Cuba vai libertar 2.900 presos nos próximos dias por razões humanitárias, em uma anistia ampla antes de uma visita, em 2012, do papa Bento 16, disse o governo cubano na sexta-feira (23). Os perdoados não incluem o norte-americano Alan Gross, que cumpre pena de 15 anos de prisão pela implantação de equipamentos de Internet na ilha em um programa secreto dos Estados Unidos, um caso que paralisou o progresso das relações EUA-Cuba, disse um porta-voz do governo.

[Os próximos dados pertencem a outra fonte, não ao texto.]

(** The zero bytes of [output_padding], when the vector has room for them. *)
Lemma output_padding_loop_zeros fuel : forall out s,
  (padding_count (current s) <= fuel)%nat ->
  (out + padding_count (current s) <= length (mem s))%nat ->
  stored (mem (snd (output_padding_loop fuel out s))) out
    (replicate (padding_count (current s)) x00)
  /\ overrun (snd (output_padding_loop fuel out s)) = overrun s.
Proof.
  induction fuel as [|fuel IH]; intros out s Hfuel Hroom.
  - replace (padding_count (current s)) with 0%nat by lia.
    split; [|reflexivity]. intros j Hj. simpl in Hj. lia.
  - pose proof (output_padding_loop_spec (S fuel) out s) as (_ & _ & Hsp).
    cbn [output_padding_loop] in *. rewrite bind_run in *.
    cbn [get_current fst snd] in *.
    destruct (is_aligned (to_ulong (current s))) eqn:E.
    + apply is_aligned_true in E. rewrite to_ulong_mod_64 in E.
      rewrite padding_count_aligned by exact E.
      split; [|reflexivity]. intros j Hj. simpl in Hj. lia.
    + apply is_aligned_false in E. rewrite to_ulong_mod_64 in E.
      rewrite (padding_count_step _ E) in *.
      rewrite !bind_run in *.
      set (s1 := snd (poke out x00 s)) in *.
      set (s2 := snd (set_current (to_int (current s + 1)) s1)) in *.
      assert (Hc2 : current s2 = to_int (current s + 1)) by reflexivity.
      assert (Hm2 : mem s2 = <[out := x00]> (mem s)).
      { unfold s2. cbn [set_current snd mem]. apply poke_mem. }
      assert (Hl2 : length (mem s2) = length (mem s)).
      { rewrite Hm2. apply length_insert. }
      destruct (IH (S out) s2) as (Hz & Ho).
      { rewrite Hc2. lia. }
      { rewrite Hc2, Hl2. lia. }
      rewrite Hc2 in Hz.
      destruct (output_padding_loop_spec fuel (S out) s2) as ([_ Hst] & _ & _).
      split.
      * intros j Hj. cbn [replicate length] in Hj.
        rewrite length_replicate in Hj. destruct j as [|j].
        { rewrite Nat.add_0_r, Hst, Hm2 by lia. cbn [replicate].
          apply list_lookup_insert_eq. lia. }
        { replace (out + S j)%nat with (S out + j)%nat by lia.
          cbn [replicate]. apply Hz. rewrite length_replicate. lia. }
      * rewrite Ho. unfold s2. cbn [set_current snd overrun].
        apply poke_overrun_inside. lia.
Qed.

Lemma output_padding_zeros (out : nat) (s : store) :
  (out + padding_count (current s) <= length (mem s))%nat ->
  fst (output_padding out s) = (out + padding_count (current s))%nat
  /\ (padding_count (current s) < 64)%nat
  /\ stored (mem (snd (output_padding out s))) out
       (replicate (padding_count (current s)) x00)
  /\ (forall i, (i < out)%nat ->
        mem (snd (output_padding out s)) !! i = mem s !! i)
  /\ length (mem (snd (output_padding out s))) = length (mem s)
  /\ is_aligned (to_ulong (current (snd (output_padding out s)))) = true
  /\ overrun (snd (output_padding out s)) = overrun s.
Proof.
  intros Hroom.
  destruct (output_padding_spec out s) as ([Hl Hst] & Hf & Ha).
  destruct (output_padding_loop_zeros (Z.to_nat alignment) out s
              (padding_count_bound _) Hroom) as (Hz & Ho).
  split; [exact Hf|]. split.
  { unfold padding_count.
    pose proof (Z.mod_pos_bound (- current s) 64 ltac:(lia)). lia. }
  split; [exact Hz|]. split; [exact Hst|]. split; [exact Hl|].
  split; [exact Ha | exact Ho].
Qed.

(** X11. When the vector has room for them, [output_padding] writes
    exactly the zero bytes that bring [current] to the next multiple of 64,
    fewer than 64 of them, from [out] on; it returns the position behind
    them, leaves [current] aligned (the assertion that follows each call)
    and changes no byte before [out]. *)
Theorem output_padding_writes_zeros (out : nat) (s : store) :
  (out + padding_count (current s) <= length (mem s))%nat ->
  fst (output_padding out s) = (out + padding_count (current s))%nat
  /\ (padding_count (current s) < 64)%nat
  /\ stored (mem (snd (output_padding out s))) out
       (replicate (padding_count (current s)) x00)
  /\ (forall i, (i < out)%nat ->
        mem (snd (output_padding out s)) !! i = mem s !! i)
  /\ length (mem (snd (output_padding out s))) = length (mem s)
  /\ is_aligned (to_ulong (current (snd (output_padding out s)))) = true
  /\ overrun (snd (output_padding out s)) = overrun s.
Proof.
  intros Hroom.
  destruct (output_padding_spec out s) as ([Hl Hst] & Hf & Ha).
  destruct (output_padding_loop_zeros (Z.to_nat alignment) out s
              (padding_count_bound _) Hroom) as (Hz & Ho).
  split; [exact Hf|]. split.
  { unfold padding_count.
    pose proof (Z.mod_pos_bound (- current s) 64 ltac:(lia)). lia. }
  split; [exact Hz|]. split; [exact Hst|]. split; [exact Hl|].
  split; [exact Ha | exact Ho].
Qed.

Lemma output_padding_writes_zeros_witness :
  (2 + padding_count 62 <= length (replicate 8 xff))%nat
  /\ fst (output_padding 2
            {| mem := replicate 8 xff; current := 62; overrun := false |})
     = (2 + padding_count 62)%nat
  /\ (padding_count 62 < 64)%nat
  /\ stored
       (mem (snd (output_padding 2
                    {| mem := replicate 8 xff; current := 62;
                       overrun := false |})))
       2 (replicate (padding_count 62) x00).
Proof.
  assert (H : (2 + padding_count 62 <= length (replicate 8 xff))%nat)
    by (vm_compute; lia).
  split; [exact H|].
  destruct (output_padding_writes_zeros 2
              {| mem := replicate 8 xff; current := 62; overrun := false |} H)
    as (H1 & H2 & H3 & _).
  split; [exact H1|]. split; [exact H2 | exact H3].
Defined.

End Overrun.

(** * The padding behind the last array *)

Section LastPadding.
Import BfastRawData BfastRawDataWriter.

Lemma copy_to_object_overrun {T} `{Layout T} (x : T) out s :
  (out + length (object_bytes x) <= length (mem s))%nat ->
  overrun (snd (copy_to_object x out s)) = overrun s.
Proof.
  intros Hroom. unfold copy_to_object. rewrite bind_run.
  now rewrite copy_overrun_inside.
Qed.

Lemma copy_offsets_overrun offsets : forall out s,
  (out + 16 * length offsets <= length (mem s))%nat ->
  overrun (snd (copy_offsets offsets out s)) = overrun s.
Proof.
  induction offsets as [|o rest IH]; intros out s Hroom; [reflexivity|].
  cbn [copy_offsets]. unfold bind. cbn [length] in Hroom.
  pose proof (copy_to_object_spec o out s) as H1.
  pose proof (copy_to_object_overrun o out s) as H2.
  rewrite ArrayOffset_bytes_length in H1, H2.
  destruct (copy_to_object o out s) as [out1 s1]. cbn [fst snd] in *.
  destruct H1 as (-> & [Hl _] & _).
  rewrite IH by (rewrite Hl; lia). apply H2. lia.
Qed.

Lemma output_padding_loop_turn fuel out s :
  output_padding_loop (S fuel) out s
  = if is_aligned (to_ulong (current s)) then (out, s)
    else output_padding_loop fuel (S out)
           (snd (set_current (to_int (current s + 1)) (snd (poke out x00 s)))).
Proof.
  cbn [output_padding_loop]. rewrite bind_run. cbn [get_current fst snd].
  destruct (is_aligned (to_ulong (current s))); [reflexivity|].
  rewrite !bind_run. reflexivity.
Qed.

Lemma output_padding_aligned out s :
  current s mod 64 = 0 -> output_padding out s = (out, s).
Proof.
  intros H. unfold output_padding.
  change (Z.to_nat alignment) with (S 63).
  rewrite output_padding_loop_turn.
  replace (is_aligned (to_ulong (current s))) with true; [reflexivity|].
  symmetry. apply is_aligned_true. now rewrite to_ulong_mod_64.
Qed.

Lemma advance_current_mod k s :
  current (snd (advance_current k s)) mod 64 = (current s + k) mod 64.
Proof.
  rewrite advance_current_current, to_int_mod_64.
  unfold add64. rewrite to_ulong_mod_64.
  rewrite <- Zplus_mod_idemp_l, to_ulong_mod_64, Zplus_mod_idemp_l.
  reflexivity.
Qed.

(** The array loop on arrays whose sizes are multiples of 64 but for the
    last: every write is inside the vector until the padding of the last
    array, which starts where the vector ends. *)
Lemma copy_arrays_overrun init : forall last_range out s,
  current s mod 64 = 0 ->
  Forall (fun r => size r mod 64 = 0) init ->
  (out + length (concat (init ++ [last_range])) = length (mem s))%nat ->
  overrun s = false ->
  overrun (snd (copy_arrays (init ++ [last_range]) out s))
  = negb (is_aligned (size last_range)).
Proof.
  induction init as [|r init IH]; intros last_range out s Hc Hal Hroom Hov.
  - cbn [app concat] in *. rewrite app_nil_r in Hroom.
    cbn [copy_arrays]. unfold bind.
    pose proof (copy_spec last_range out s) as H1.
    pose proof (copy_overrun_inside last_range out s ltac:(lia)) as H2.
    destruct (copy last_range out s) as [out1 s1]. cbn [fst snd] in *.
    destruct H1 as (-> & [Hl _] & Hc1 & _).
    pose proof (advance_current_mod (size last_range) s1) as H3.
    destruct (advance_current (size last_range) s1) as [u s2] eqn:E2.
    assert (Hs2 : mem s2 = mem s1 /\ overrun s2 = overrun s1).
    { unfold advance_current in E2. rewrite bind_run in E2.
      injection E2 as _ <-. split; reflexivity. }
    destruct Hs2 as [Hm2 Ho2]. cbn [snd] in H3.
    destruct (is_aligned (size last_range)) eqn:Ea.
    + apply is_aligned_true in Ea.
      rewrite output_padding_aligned.
      * cbn [ret snd negb]. congruence.
      * rewrite H3, Zplus_mod, Hc1, Hc, Ea. reflexivity.
    + apply is_aligned_false in Ea.
      unfold output_padding. change (Z.to_nat alignment) with (S 63).
      rewrite output_padding_loop_turn.
      replace (is_aligned (to_ulong (current s2))) with false.
      * match goal with
        | |- context [output_padding_loop ?f ?o ?st] =>
            pose proof (output_padding_loop_overrun_kept f o st) as K;
            destruct (output_padding_loop f o st) as [o5 s5]
        end.
        cbn [ret snd negb] in *. apply K.
        cbn [set_current snd overrun].
        apply poke_overrun_outside. rewrite Hm2, Hl. lia.
      * symmetry. apply is_aligned_false.
        rewrite to_ulong_mod_64, H3, Zplus_mod, Hc1, Hc.
        rewrite Z.add_0_l, Zmod_mod. exact Ea.
  - inversion Hal as [|? ? Hr Hinit]; subst.
    cbn [app concat] in *. rewrite length_app in Hroom.
    cbn [copy_arrays]. unfold bind.
    pose proof (copy_spec r out s) as H1.
    pose proof (copy_overrun_inside r out s ltac:(lia)) as H2.
    destruct (copy r out s) as [out1 s1]. cbn [fst snd] in *.
    destruct H1 as (-> & [Hl _] & Hc1 & _).
    pose proof (advance_current_mod (size r) s1) as H3.
    destruct (advance_current (size r) s1) as [u s2] eqn:E2.
    assert (Hs2 : mem s2 = mem s1 /\ overrun s2 = overrun s1).
    { unfold advance_current in E2. rewrite bind_run in E2.
      injection E2 as _ <-. split; reflexivity. }
    destruct Hs2 as [Hm2 Ho2]. cbn [snd] in H3.
    assert (Hc2 : current s2 mod 64 = 0).
    { rewrite H3, Zplus_mod, Hc1, Hc, Hr. reflexivity. }
    rewrite output_padding_aligned by exact Hc2.
    apply IH; [exact Hc2 | exact Hinit | | congruence].
    rewrite Hm2, Hl. lia.
Qed.

(** What [copy_to] hands to the array loop when [pack] runs it. *)
Lemma pack_store_before_arrays ranges :
  fits ranges -> ranges <> [] ->
  exists s4,
    pack_store ranges
    = snd (copy_arrays ranges (Z.to_nat (compute_data_start ranges)) s4)
    /\ length (mem s4) = Z.to_nat (compute_needed_size ranges)
    /\ overrun s4 = false
    /\ current s4 mod 64 = 0.
Proof.
  intros Hfit Hnil.
  assert (Hne : (length ranges =? 0)%nat = false)
    by (destruct ranges; [congruence | reflexivity]).
  pose proof (compute_data_start_fits ranges Hfit) as Hds.
  pose proof (layout_room ranges Hfit) as (R1 & R2 & R3 & R4).
  unfold pack_store.
  set (s := {| mem := replicate (Z.to_nat (compute_needed_size ranges)) x00;
               current := 0; overrun := false |}).
  assert (Hlen : length (mem s) = Z.to_nat (compute_needed_size ranges))
    by apply length_replicate.
  unfold copy_to, bind. cbn [set_current].
  set (s0 := {| mem := mem s; current := 0; overrun := overrun s |}).
  set (offsets := compute_offsets ranges).
  assert (Hn : length offsets = length ranges) by apply compute_offsets_length.
  pose proof (copy_to_object_spec (make_header offsets) 0%nat s0) as H1.
  pose proof (copy_to_object_overrun (make_header offsets) 0%nat s0) as O1.
  rewrite Header_bytes_length in H1, O1.
  destruct (copy_to_object (make_header offsets) 0%nat s0) as [out1 s1].
  cbn [fst snd] in H1, O1. destruct H1 as (Hout1 & [L1 _] & Hcur1 & _).
  cbn [Nat.add] in Hout1. subst out1.
  specialize (O1 ltac:(cbn [mem s0]; lia)).
  assert (Hc1 : current s1 = 32) by (rewrite Hcur1; reflexivity).
  pose proof (output_padding_zeros 32%nat s1) as H2.
  rewrite Hc1 in H2. change (padding_count 32) with 32%nat in H2.
  specialize (H2 ltac:(rewrite L1; cbn [mem s0]; lia)).
  destruct (output_padding 32%nat s1) as [out2 s2].
  cbn [fst snd] in H2.
  destruct H2 as (Hout2 & _ & _ & _ & L2 & Hal2 & O2).
  cbn [Nat.add] in Hout2. subst out2.
  apply is_aligned_true in Hal2. rewrite to_ulong_mod_64 in Hal2.
  rewrite Hn, Hne.
  pose proof (copy_offsets_spec offsets 64%nat s2) as H3.
  pose proof (copy_offsets_current offsets 64%nat s2) as Hc3.
  pose proof (copy_offsets_overrun offsets 64%nat s2) as O3.
  destruct (copy_offsets offsets 64%nat s2) as [out3 s3].
  cbn [fst snd] in H3, Hc3, O3. destruct H3 as (Hout3 & [L3 _] & _). subst out3.
  specialize (O3 ltac:(rewrite L2, L1; cbn [mem s0]; lia)).
  assert (Hpad : (64 + 16 * length offsets + padding_count (current s3))%nat
                 = Z.to_nat (compute_data_start ranges)).
  { rewrite Hds, Hn.
    rewrite (padding_count_mod _ (16 * Z.of_nat (length ranges))).
    - unfold padding_count, round_up. Z.div_mod_to_equations. lia.
    - rewrite Hc3, Hn, <- Zplus_mod_idemp_l, Hal2. reflexivity. }
  pose proof (output_padding_zeros (64 + 16 * length offsets)%nat s3)
    as H4.
  specialize (H4 ltac:(rewrite Hpad, L3, L2, L1; cbn [mem s0]; lia)).
  destruct (output_padding (64 + 16 * length offsets)%nat s3) as [out4 s4].
  cbn [fst snd] in H4.
  destruct H4 as (Hout4 & _ & _ & _ & L4 & Hal4 & O4).
  rewrite Hpad in Hout4. subst out4.
  apply is_aligned_true in Hal4. rewrite to_ulong_mod_64 in Hal4.
  exists s4. split.
  - destruct (copy_arrays ranges (Z.to_nat (compute_data_start ranges)) s4).
    reflexivity.
  - split; [rewrite L4, L3, L2, L1; exact Hlen|].
    split; [|exact Hal4].
    rewrite O4, O3, O2, O1. reflexivity.
Qed.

O presidente Raúl Castro disse que a decisão do Conselho de Estado que concedeu a anistia tinha "levado em conta" a próxima visita papal e pedidos, entre outros, de altas autoridades da Igreja Católica em Cuba e os familiares dos presos. Entre aqueles que serão libertados, há condenados por crimes contra "a segurança do Estado", mas o porta-voz do governo disse que eles não foram presos por motivos políticos.
Cuba libertou mais de 100 prisioneiros políticos em um acordo mediado pela Igreja Católica em 2010. Dissidentes cubanos disseram que ainda há pelo menos 60 pessoas atrás das grades por motivos políticos. Os prisioneiros libertados incluem pessoas de mais de 60 anos de idade, presos que estão doentes, mulheres e alguns prisioneiros jovens que não tinham antecedentes criminais, disse o governo.
O papa Bento 16 disse recentemente que visitará Cuba antes da Páscoa, que será em 8 de abril. Será a segunda visita papal a Cuba desde a viagem histórica do papa João Paulo 2º em 1998.